Justice for children should mean support, opportunity, and rehabilitation. Evidence-based interventions—including restorative conferencing, family therapy, and mentorship programs—reduce recidivism and improve outcomes. In Alameda County, California, youth in restorative conferencing programs were 19.6 percent less likely to be adjudicated delinquent within 18 months—a 47 percent relative reduction. Oakland, California, schools using restorative practices saw African American suspensions drop approximately 40 percent, while New York City schools reported a 43 percent decline in suspensions alongside stronger student-staff relationships.

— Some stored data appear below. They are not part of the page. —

(** Interleaved starts with no stale lock: one wins, updates its state and releases. *)
Definition quiet_start : list (nat * action) :=
  [(0, Acquire); (1, Acquire); (0, Acquire); (1, Acquire); (1, Acquire); (0, Acquire); (1, Acquire);
   (0, Acquire); (0, Acquire); (0, Acquire); (1, Update "ready"); (0, Watch); (1, Watch)]%nat.

Theorem lock_exclusive_witness :
  calm no_str quiet_start (two_daemons None) = true
  ∧ let y := run_actions no_str quiet_start (two_daemons None) in
    map (λ d, (lk_nonce (d_info d), lk_state (d_info d))) (holders y) = [("b", "ready")]
    ∧ (length (holders y) ≤ 1)%nat
    ∧ (∀ d, In d (holders y) → read_lock no_str (y_shared y) = Some (d_info d)).
Proof.
  split; [vm_compute; reflexivity|]. split; [vm_compute; reflexivity|].
  apply (lock_exclusive no_str (two_daemons None) quiet_start); [|vm_compute; reflexivity].
  split; [|by left]. repeat constructor; vm_compute; reflexivity.
Defined.

Definition doubled : system := run_actions no_str takeover_race (two_daemons stale_lock).

Lemma doubled_nonces : NoDup (map (λ d, lk_nonce (d_info d)) (y_daemons doubled)).
Proof.
  assert (map (λ d, lk_nonce (d_info d)) (y_daemons doubled) = ["a"; "b"]) as -> by (vm_compute; reflexivity).
  apply (bool_decide_unpack _). vm_compute. exact I.
Qed.

Theorem watches_heal_witness :
  length (holders doubled) = 2%nat
  ∧ (length (holders (run_actions no_str (watches (length (y_daemons doubled))) doubled)) ≤ 1)%nat.
Proof.
  split; [vm_compute; reflexivity|]. exact (proj1 (watches_heal no_str doubled doubled_nonces)).
Defined.
(* ===== verification/Worker.v ===== *)
(** [pa/worker.py]: the background worker that recomputes analyses when bars close.

    The symbols of a pass are processed one after another, where the code lets up to
    [pa_worker_concurrency] wait for each other's I/O. *)

From Stdlib Require Import ZArith String.
From S2P Require Import Prelude PyFloat PyVal Errors Monad Swings Broker Tables Db Sample Feed Klines.
From S2P Require Import History Engine Alarms AlarmsSpec Screener.
Local Open Scope string_scope.
Local Open Scope list_scope.

(** What [_process] returns; an exception it raises counts as a failure. *)
Inductive outcome := Processed | Insufficient | Transient.
Definition settled (o : outcome) : bool := match o with Transient => false | _ => true end.
Definition succeeded (o : outcome) : bool := match o with Processed => true | _ => false end.

Section Worker.
Context {X : Type} `{Ext X, PyEnv, Rest X, FeedConfig}.
Context (has_pipeline : bool).
(** [engine.analyze] *)
Context (analyze : string → string → Z → PM X analysis).

Definition _process (symbol tf : string) : PM X outcome :=
  r ← attempt (_load_candles has_pipeline symbol tf PA_LOOKBACK);
  match r with
  | Err _ => mret Transient
  | Ok candles =>
      match last candles with
      | None => mret Transient
      | Some c =>
          fresh ← freshness has_pipeline tf (Some (c_open_time c));
          if negb fresh then mret Transient
          else
            r ← attempt (analyze symbol tf PA_LOOKBACK);
            mret (match r with
                  | Ok _ => Processed
                  | Err (RasatError STALE_DATA) => Insufficient
                  | Err _ => Transient
                  end)
      end
  end.

(** [gather(..., return_exceptions=True)] *)
Definition process_all (tf : string) (symbols : list string) : PM X (list outcome) :=
  mapM (λ symbol, r ← attempt (_process symbol tf); mret (match r with Ok o => o | Err _ => Transient end)) symbols.

Definition marker (tf : string) (s : services X) : option Z := assoc tf (pa_last_processed (sv_pa s)).
Definition set_marker (tf : string) (bar : Z) (s : services X) : services X :=
  let p := sv_pa s in
  set_pa (mk_pa (pa_alarm_used p) (pa_scan_used p) (pa_scan_deferred p) (assoc_set tf bar (pa_last_processed p))) s.

(** One timeframe of a pass, to the symbols processed so far. *)
Definition check_timeframe (now : Z) (processed : nat) (tf : string) : PM X nat :=
  period ← lift (period_of tf);
  let bar := latest_closed now period in
  m ← gets (marker tf);
  if bool_decide (m = Some bar) then mret processed
  else
    u ← gets sv_universe;
    match sorted_symbols (snapshot u) with
    | [] => mret processed
    | symbols =>
        outcomes ← process_all tf symbols;
        (if forallb settled outcomes then modify (set_marker tf bar) else mret tt);;
        mret (processed + count_where succeeded outcomes)%nat
    end.

Definition check_and_process : PM X nat :=
  now ← _now has_pipeline;
  foldM (check_timeframe now) 0%nat kline_intervals.
End Worker.

(** ** What a pass does *)

Section WorkerSpec.
Context {X : Type} `{Ext X, PyEnv, Rest X, FeedConfig, Notifier X}.
Context (has_pipeline : bool) (alarm_budget : nat).

Abbreviation analyze := (engine_analyze has_pipeline alarm_budget (S alarm_budget)).

(** The markers and the intervals are the worker's own. *)
Definition markers (s : services X) : list (string * Z) := pa_last_processed (sv_pa s).
Definition unmarked : relation (services X) := λ s s', proposing s s' ∧ markers s' = markers s.

#[export] Instance unmarked_preorder : PreOrder unmarked.
Proof. split; [intros s; by split|]. intros ??? [??] [??]. split; [by etrans|congruence]. Qed.

Lemma quiet_unmarked (s s' : services X) : quiet s s' → unmarked s s'.
Proof.
  intros Hq. split; [by apply quiet_proposing|]. unfold quiet, quiet_view in Hq. unfold markers.
  assert (sv_pa s' = sv_pa s) as -> by congruence. done.
Qed.

Lemma trigger_unmarked alert_id key payload cooldown : steps unmarked (_maybe_trigger (X:=X) alert_id key payload cooldown).
Proof.
  intros s. split; [apply proposing_maybe_trigger|].
  pose proof (maybe_trigger_run alert_id key payload cooldown s) as Hr.
  destruct (_maybe_trigger alert_id key payload cooldown s) as [r s']. destruct Hr as [Hp _]. unfold markers. simpl. by rewrite Hp.
Qed.

Lemma engine_unmarked symbol tf n : steps unmarked (analyze symbol tf n).
Proof.
  apply (steps_engine _ _ unmarked quiet_unmarked trigger_unmarked).
  intros s. split; [|done]. split; [reflexivity|by split].
Qed.

Lemma process_unmarked symbol tf : steps unmarked (_process has_pipeline analyze symbol tf).
Proof.
  unfold _process. apply steps_bind; [tc_solve| |].
  { apply steps_attempt. apply (steps_mono quiet); [apply quiet_unmarked|auto with quiet]. }
  intros [candles|e]; [|apply steps_ret; tc_solve]. destruct (last candles) as [c|]; [|apply steps_ret; tc_solve].
  apply steps_bind; [tc_solve|apply (steps_mono quiet); [apply quiet_unmarked|auto with quiet]|].
  intros fresh. destruct (negb fresh); [apply steps_ret; tc_solve|].
  apply steps_bind; [tc_solve|apply steps_attempt, engine_unmarked|]. intros r. apply steps_ret; tc_solve.
Qed.

Lemma process_all_unmarked tf symbols : steps unmarked (process_all has_pipeline analyze tf symbols).
Proof.
  apply steps_mapM; [tc_solve|]. intros symbol _.
  apply steps_bind; [tc_solve|apply steps_attempt, process_unmarked|]. intros r. apply steps_ret; tc_solve.
Qed.

(** All symbols of the universe were processed, and no one has to be tried again. *)
Definition completed (tf : string) (s0 s1 : services X) : Prop :=
  ∃ outcomes, process_all has_pipeline analyze tf (sorted_symbols (snapshot (sv_universe s0))) s0 = (Ok outcomes, s1) ∧
    length outcomes = length (snapshot (sv_universe s0)) ∧ Forall (λ o, settled o = true) outcomes.

Lemma mapM_length {S A B} (f : A → ST S B) l s bs s' : mapM f l s = (Ok bs, s') → length bs = length l.
Proof.
  revert s bs s'. induction l as [|a l IH]; intros s bs s'; simpl; [by intros [= <- _]|].
  intros (b & s1 & _ & Hr)%ST_bind_Ok. apply ST_bind_Ok in Hr as (bs' & s2 & E & Hr). injection Hr as <- _.
  simpl. f_equal. by eapply IH.
Qed.

Record checked (now : Z) (tf : string) (s s' : services X) : Prop := {
  ch_proposing : proposing s s';
  ch_others : ∀ tf', tf' ≠ tf → marker tf' s' = marker tf' s;
  ch_moved : marker tf s' = marker tf s ∨
    ∃ period s1, period_of tf = Ok period ∧ marker tf s' = Some (latest_closed now period) ∧ completed tf s s1 }.

Lemma check_timeframe_checked now n tf s : checked now tf s (check_timeframe has_pipeline analyze now n tf s).2.
Proof.
  unfold check_timeframe. unfold mbind at 1, ST_bind at 1, lift. destruct (period_of tf) as [period|e] eqn:Ep.
  2:{ split; [reflexivity|done|by left]. }
  unfold mbind at 1, ST_bind at 1, gets at 1. destruct (bool_decide _); [by split; [reflexivity|done|left]|].
  unfold mbind at 1, ST_bind at 1, gets at 1.
  destruct (sorted_symbols (snapshot (sv_universe s))) as [|symbol symbols] eqn:Es; [by split; [reflexivity|done|left]|].
  rewrite <- Es. unfold mbind at 1, ST_bind at 1.
  pose proof (process_all_unmarked tf (sorted_symbols (snapshot (sv_universe s))) s) as [Hprop Hm].
  destruct (process_all _ _ _ _ s) as [[outcomes|e] s1] eqn:Ea; simpl in *.
  2:{ split; [done| |left]; intros; unfold marker; unfold markers in Hm; by rewrite Hm. }
  unfold mbind, ST_bind. destruct (forallb settled outcomes) eqn:Ef; simpl.
  - split; simpl.
    + destruct Hprop as (? & ? & ?). by split.
    + intros tf' Hne. unfold marker. simpl. rewrite assoc_set_other by congruence. unfold markers in Hm. by rewrite Hm.
    + right. exists period, s1. split_and!; [done|unfold marker; simpl; apply assoc_set_same|].
      exists outcomes. split_and!; [done| |].
      * apply mapM_length in Ea. rewrite Ea. by rewrite (Permutation_length (sorted_symbols_perm _)).
      * apply Forall_forall. intros o Ho%list_elem_of_In. by apply (proj1 (forallb_forall _ _) Ef).
  - split; [done| |left]; intros; unfold marker; unfold markers in Hm; by rewrite Hm.
Qed.

(** The markers of a pass, timeframe by timeframe. *)
Lemma check_loop now n tfs s :
  let s' := (foldM (check_timeframe has_pipeline analyze now) n tfs s).2 in
  proposing s s' ∧
  ∀ tf, marker tf s' = marker tf s ∨
    In tf tfs ∧ ∃ period s0 s1, period_of tf = Ok period ∧ marker tf s' = Some (latest_closed now period) ∧ completed tf s0 s1.
Proof.
  revert n s. induction tfs as [|tf tfs IH]; intros n s; simpl; [split; [reflexivity|by left]|].
  unfold mbind, ST_bind. pose proof (check_timeframe_checked now n tf s) as [Hp Ho Hm].
  destruct (check_timeframe _ _ now n tf s) as [[n1|e] s1]; simpl in *.
  - specialize (IH n1 s1) as [Hp' Hm']. split; [by etrans|]. intros tf'.
    destruct (Hm' tf') as [E | (Hin & Hc)]; [|right; auto]. rewrite E.
    destruct (decide (tf' = tf)) as [->|Hne]; [|left; by apply Ho].
    destruct Hm as [?|(period & s2 & ? & ? & ?)]; [by left|]. right. split; [by left|]. eauto 10.
  - split; [done|]. intros tf'. destruct (decide (tf' = tf)) as [->|Hne]; [|left; by apply Ho].
    destruct Hm as [?|(period & s2 & ? & ? & ?)]; [by left|]. right. split; [by left|]. eauto 10.
Qed.

Lemma check_settled now n tfs s :
  Forall (λ tf, ∃ period, period_of tf = Ok period ∧ marker tf s = Some (latest_closed now period)) tfs →
  foldM (check_timeframe has_pipeline analyze now) n tfs s = (Ok n, s).
Proof.
  induction 1 as [|tf tfs (period & Hp & Hm) _ IH]; [done|]. simpl.
  erewrite ST_bind_run; [exact IH|]. unfold check_timeframe, mbind, ST_bind, lift, gets. rewrite Hp, Hm.
  by rewrite bool_decide_eq_true_2.
Qed.
End WorkerSpec.

(** The worker settles a bar once.  A pass moves the marker of a timeframe only to
    its latest closed bar, and only after every symbol of the universe was processed
    with success or for good too short; the analyses of a pass, and the alerts they
    evaluate, only propose orders.  And when every timeframe is marked with its latest
    closed bar, a pass computes nothing and changes nothing. *)
Theorem worker_settles_once {X} `{Ext X, PyEnv, Rest X, FeedConfig, Notifier X} has_pipeline alarm_budget (s : services X) :
  let analyze := engine_analyze has_pipeline alarm_budget (S alarm_budget) in
  match _now has_pipeline s with
  | (Ok now, s1) =>
      let '(r, s') := check_and_process has_pipeline analyze s in
      proposing s s' ∧
      (∀ tf, marker tf s' = marker tf s ∨
        In tf kline_intervals ∧ ∃ period s0 s2, period_of tf = Ok period ∧
          marker tf s' = Some (latest_closed now period) ∧ completed has_pipeline alarm_budget tf s0 s2) ∧
      (Forall (λ tf, ∃ period, period_of tf = Ok period ∧ marker tf s = Some (latest_closed now period)) kline_intervals →
        r = Ok 0%nat ∧ s' = s1)
  | (Err _, _) => False
  end.
Proof.
  intros analyze. assert (steps unmarked (_now (X:=X) has_pipeline)) as Hn
    by (apply (steps_mono quiet); [apply quiet_unmarked|auto with quiet]).
  specialize (Hn s). unfold check_and_process. unfold mbind at 1, ST_bind at 1.
  assert (∃ now s1, _now has_pipeline s = (Ok now, s1)) as (now & s1 & E).
  { unfold _now, server_now, clock_now, time_now, in_store, on_ext, mbind, ST_bind, gets.
    destruct has_pipeline; simpl.
    - destruct (ck_offset (sv_clock s)); simpl; [|destruct (ext_time _); by eauto].
      destruct (ext_time _) as [t x]; simpl. destruct (_ <? _)%Z; simpl; destruct (ext_time x); by eauto.
    - destruct (ext_time _); by eauto. }
  rewrite E in *. simpl in Hn. destruct Hn as [Hp1 Hm1]. pose proof (check_loop has_pipeline alarm_budget now 0 kline_intervals s1) as Hloop.
  pose proof (check_settled has_pipeline alarm_budget now 0 kline_intervals s1) as Hset. fold analyze in Hloop, Hset.
  destruct (foldM _ 0 kline_intervals s1) as [r s'] eqn:Ef. destruct Hloop as [Hp2 Hm2]. simpl in Hp2, Hm2.
  assert (∀ tf, marker tf s1 = marker tf s) as Hsame by (intros tf; unfold marker; unfold markers in Hm1; by rewrite Hm1).
  split; [by etrans|]. split.
  - intros tf. rewrite <- Hsame. apply Hm2.
  - intros Hall. cut ((r, s') = (Ok 0%nat, s1)); [by intros [= -> ->]|]. apply Hset.
    eapply Forall_impl; [exact Hall|]. intros tf (period & Hper & Hmk). exists period. by rewrite Hsame.
Qed.

(** ** A run *)

#[local] Existing Instances outside_ext sample_env.
#[local] Instance worker_rest : Rest outside := {| rest_get _ _ _ _ x := (Err TimeoutError, x) |}.
#[local] Instance worker_config : FeedConfig := {|
  kline_intervals := ["1m"; "1h"]; universe_refresh_seconds := 1800; futures_universe_ttl_seconds := 3600;
  kline_backfill_bars := 300; kline_catchup_bars := 5 |}.
#[local] Instance worker_notifier : Notifier outside := {|
  notify_command := None; shlex_split s := Some [s]; popen _ x := x |}.

Definition with_universe (s : services outside) : services outside := set_universe (mk_universe ["BTCUSDT"] [] U_ok 0) s.
Definition one_pass (s : services outside) : result nat * services outside :=
  check_and_process false (engine_analyze false 3 4) s.

(** The minute bar is settled and recomputed only once; the hour has no candles. *)
Example worker_run :
  let '(r1, s1) := one_pass (with_universe alarm_services) in
  let '(r2, s2) := one_pass s1 in
  (r1, markers s1, r2, markers s2) = (Ok 1%nat, [("1m", 900%Z)], Ok 0%nat, [("1m", 900%Z)]).
Proof. vm_compute. reflexivity. Qed.
Definition create_composite_alert_call (p : params) : result call :=
  clauses ← param "clauses" p;
  combine ← as_str (param_or "combine" (PStr "AND") p);
  Ok (CreateCompositeAlert clauses combine (param_or "cooldown_seconds" (PInt 300) p) (param_get p "note")).

Definition delete_alert_call (p : params) : result call :=
  alert_id ← param "alert_id" p; Ok (DeleteAlert alert_id).

Definition get_triggered_alerts_call (p : params) : result call :=
  alert_id ← as_opt as_str (param_get p "alert_id");
  limit ← as_int (param_or "limit" (PInt 50) p);
  cursor ← as_opt as_int (param_get p "cursor");
  Ok (GetTriggeredAlerts alert_id limit cursor).

Definition get_pending_orders_call (p : params) : result call :=
  status ← as_opt as_str (param_get p "status");
  limit ← as_int (param_or "limit" (PInt 50) p);
  Ok (GetPendingOrders status limit).

Definition approve_pending_order_call (p : params) : result call :=
  i ← param "order_id" p; i ← as_str i; Ok (ApprovePendingOrder i).

Definition reject_pending_order_call (p : params) : result call :=
  i ← param "order_id" p; i ← as_str i;
  reason ← as_opt as_str (param_get p "reason");
  Ok (RejectPendingOrder i reason).

Ltac unfold_calls :=
  unfold candles_call, calculate_position_size_call, execute_on_accounts_call, place_order_call, place_oco_order_call, add_account_call,
    set_risk_policy_call, override_risk_policy_call, annotate_chart_call, scan_market_call, create_alert_call, create_composite_alert_call,
    delete_alert_call, get_triggered_alerts_call, get_pending_orders_call, approve_pending_order_call, reject_pending_order_call, param_get in *.

Definition decode (h : handler) (p : params) : result call :=
  match h with
  | ping_handler => Ok Ping
  | readiness_handler => Ok GetReadiness
  | list_accounts_handler => Ok ListAccounts
  | get_total_exposure_handler => Ok GetTotalExposure
  | get_unprotected_positions_handler => Ok GetUnprotectedPositions
  | list_alerts_handler => Ok ListAlerts
  | candles_handler => candles_call p
  | ticker_handler => Ok (GetTicker (param_get p "symbol"))
  | get_symbol_info_handler => Ok (GetSymbolInfo (param_get p "symbol"))
  | calculate_position_size_handler => calculate_position_size_call p
  | execute_on_accounts_handler => execute_on_accounts_call p
  | place_order_handler => place_order_call p
  | place_oco_order_handler => place_oco_order_call p
  | close_all_positions_handler => Ok (CloseAllPositions (param_get p "account_id"))
  | get_account_balance_handler => Ok (GetAccountBalance (param_get p "account_id"))
  | get_open_orders_handler => Ok (GetOpenOrders (param_get p "account_id"))
  | get_audit_log_handler => Ok (GetAuditLog (param_or "limit" (PInt 50) p))
  | add_account_handler => add_account_call p
  | remove_account_handler => Ok (RemoveAccount (param_get p "account_id"))
  | enable_real_trading_handler => Ok (EnableRealTrading (param_get p "account_id"))
  | disable_real_trading_handler => Ok (DisableRealTrading (param_get p "account_id"))
  | set_risk_policy_handler => set_risk_policy_call p
  | override_risk_policy_handler => override_risk_policy_call p
  | get_risk_policy_handler => Ok (GetRiskPolicy (param_get p "account_id"))
  | get_market_structure_handler =>
      '(symbol, timeframe, lookback) ← decode_window p; Ok (GetMarketStructure symbol timeframe lookback)
  | get_liquidity_zones_handler => decode_analysis GetLiquidityZones p
  | get_order_blocks_handler => decode_analysis GetOrderBlocks p
  | get_full_analysis_handler => decode_analysis GetFullAnalysis p
  | annotate_chart_handler => annotate_chart_call p
  | get_chart_annotations_handler => decode_chart GetChartAnnotations p
  | clear_annotations_handler => decode_chart ClearAnnotations p
  | scan_market_handler => scan_market_call p
  | create_alert_handler => create_alert_call p
  | create_composite_alert_handler => create_composite_alert_call p
  | delete_alert_handler => delete_alert_call p
  | get_triggered_alerts_handler => get_triggered_alerts_call p
  | get_pending_orders_handler => get_pending_orders_call p
  | approve_pending_order_handler => approve_pending_order_call p
  | reject_pending_order_handler => reject_pending_order_call p
  end.
(** * data-redact: the pattern-matching and transformation engine of main.go

    The program masks text with three modes, [tokenize], [detokenize] and
    [redact], all of them built from Go's [regexp] package applied to a
    byte slice.  This development embeds

    - the part of Go's [unicode/utf8] decoder the matcher steps with,
    - a backtracking (leftmost-first) matcher for the regular expressions
      that main.go compiles,
    - [Regexp.ReplaceAll], [Regexp.ReplaceAllFunc] and [Regexp.FindAll],
    - the functions [tokenize], [detokenize], [redact] and the mode switch
      of [processFile],
    - the program around them: [main], [isIllegalDirectory], [listFiles],
      [approveFile] and the naming of the output file, over an operating
      system that is taken as it comes,

    and proves the properties of the specification about them, followed by
    further properties of the code. *)

From Stdlib Require Import List Bool Arith NArith Lia.
From Stdlib Require Import Strings.String Strings.Byte.
Import ListNotations.

#[local] Abbreviation length := Datatypes.length.

(** ** Bytes and runes *)

(** A document is a Go [[]byte]; a rune is a Unicode code point. *)
#[global] Abbreviation bytes := (list byte).
#[global] Abbreviation rune := N.

Definition bytes_of (s : string) : bytes := list_byte_of_string s.

Definition bval (b : byte) : N := Byte.to_N b.

Definition in_range (lo hi x : N) : bool := ((lo <=? x)%N && (x <=? hi)%N).

(** [utf8.RuneError] *)
Definition RuneError : rune := 65533%N.

Module Utf8.
(* ===== verification/_CoqProject ===== *)
-Q . S2P
Prelude.v
Soroban.v
Storage.v
Auth.v
TokenLedger.v
ByteBattle.v
Contract.v
Refinement.v
Scenarios.v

Community-based foster care programs, mentorship, and structured work opportunities provide continuity, guidance, and stability. Civic structures like local commissions can monitor policies, advocate, and provide systemic oversight, reinforcing protections and reducing systemic neglect. International lessons show that early, coordinated intervention, paired with social support, nurtures children rather than punishing them.

A Moral Test for Every Community

The question “Does your community care about children?” is neither rhetorical nor abstract. Across the United States, children face overlapping crises: they are criminalized at alarmingly young ages, exploited through labor, left vulnerable in foster care, and exposed to trauma in immigration enforcement. Poverty, systemic neglect, and under-resourced institutions create these outcomes, but communities are not powerless.

Active engagement—through mentorship, safe employment, trauma-informed services, and civic oversight—signals that children are valued, protected, and supported. Programs that pair youth with mentors, offer structured work, and implement restorative practices in schools show that guidance and support can replace punishment and neglect. Communities that invest in these strategies help prevent cycles of trauma and build pathways to education, employment, and civic participation.

Caring communities take responsibility not only for immediate safety but also for the long-term well-being of children. By acting collectively through volunteer initiatives, policy advocacy, and inclusive oversight, communities can ensure that every child has a chance to thrive. The question of whether children matter is a moral test for every neighborhood, city, and state; the answer lies in whether communities are willing to act, to protect, and to nurture their young and to protect them.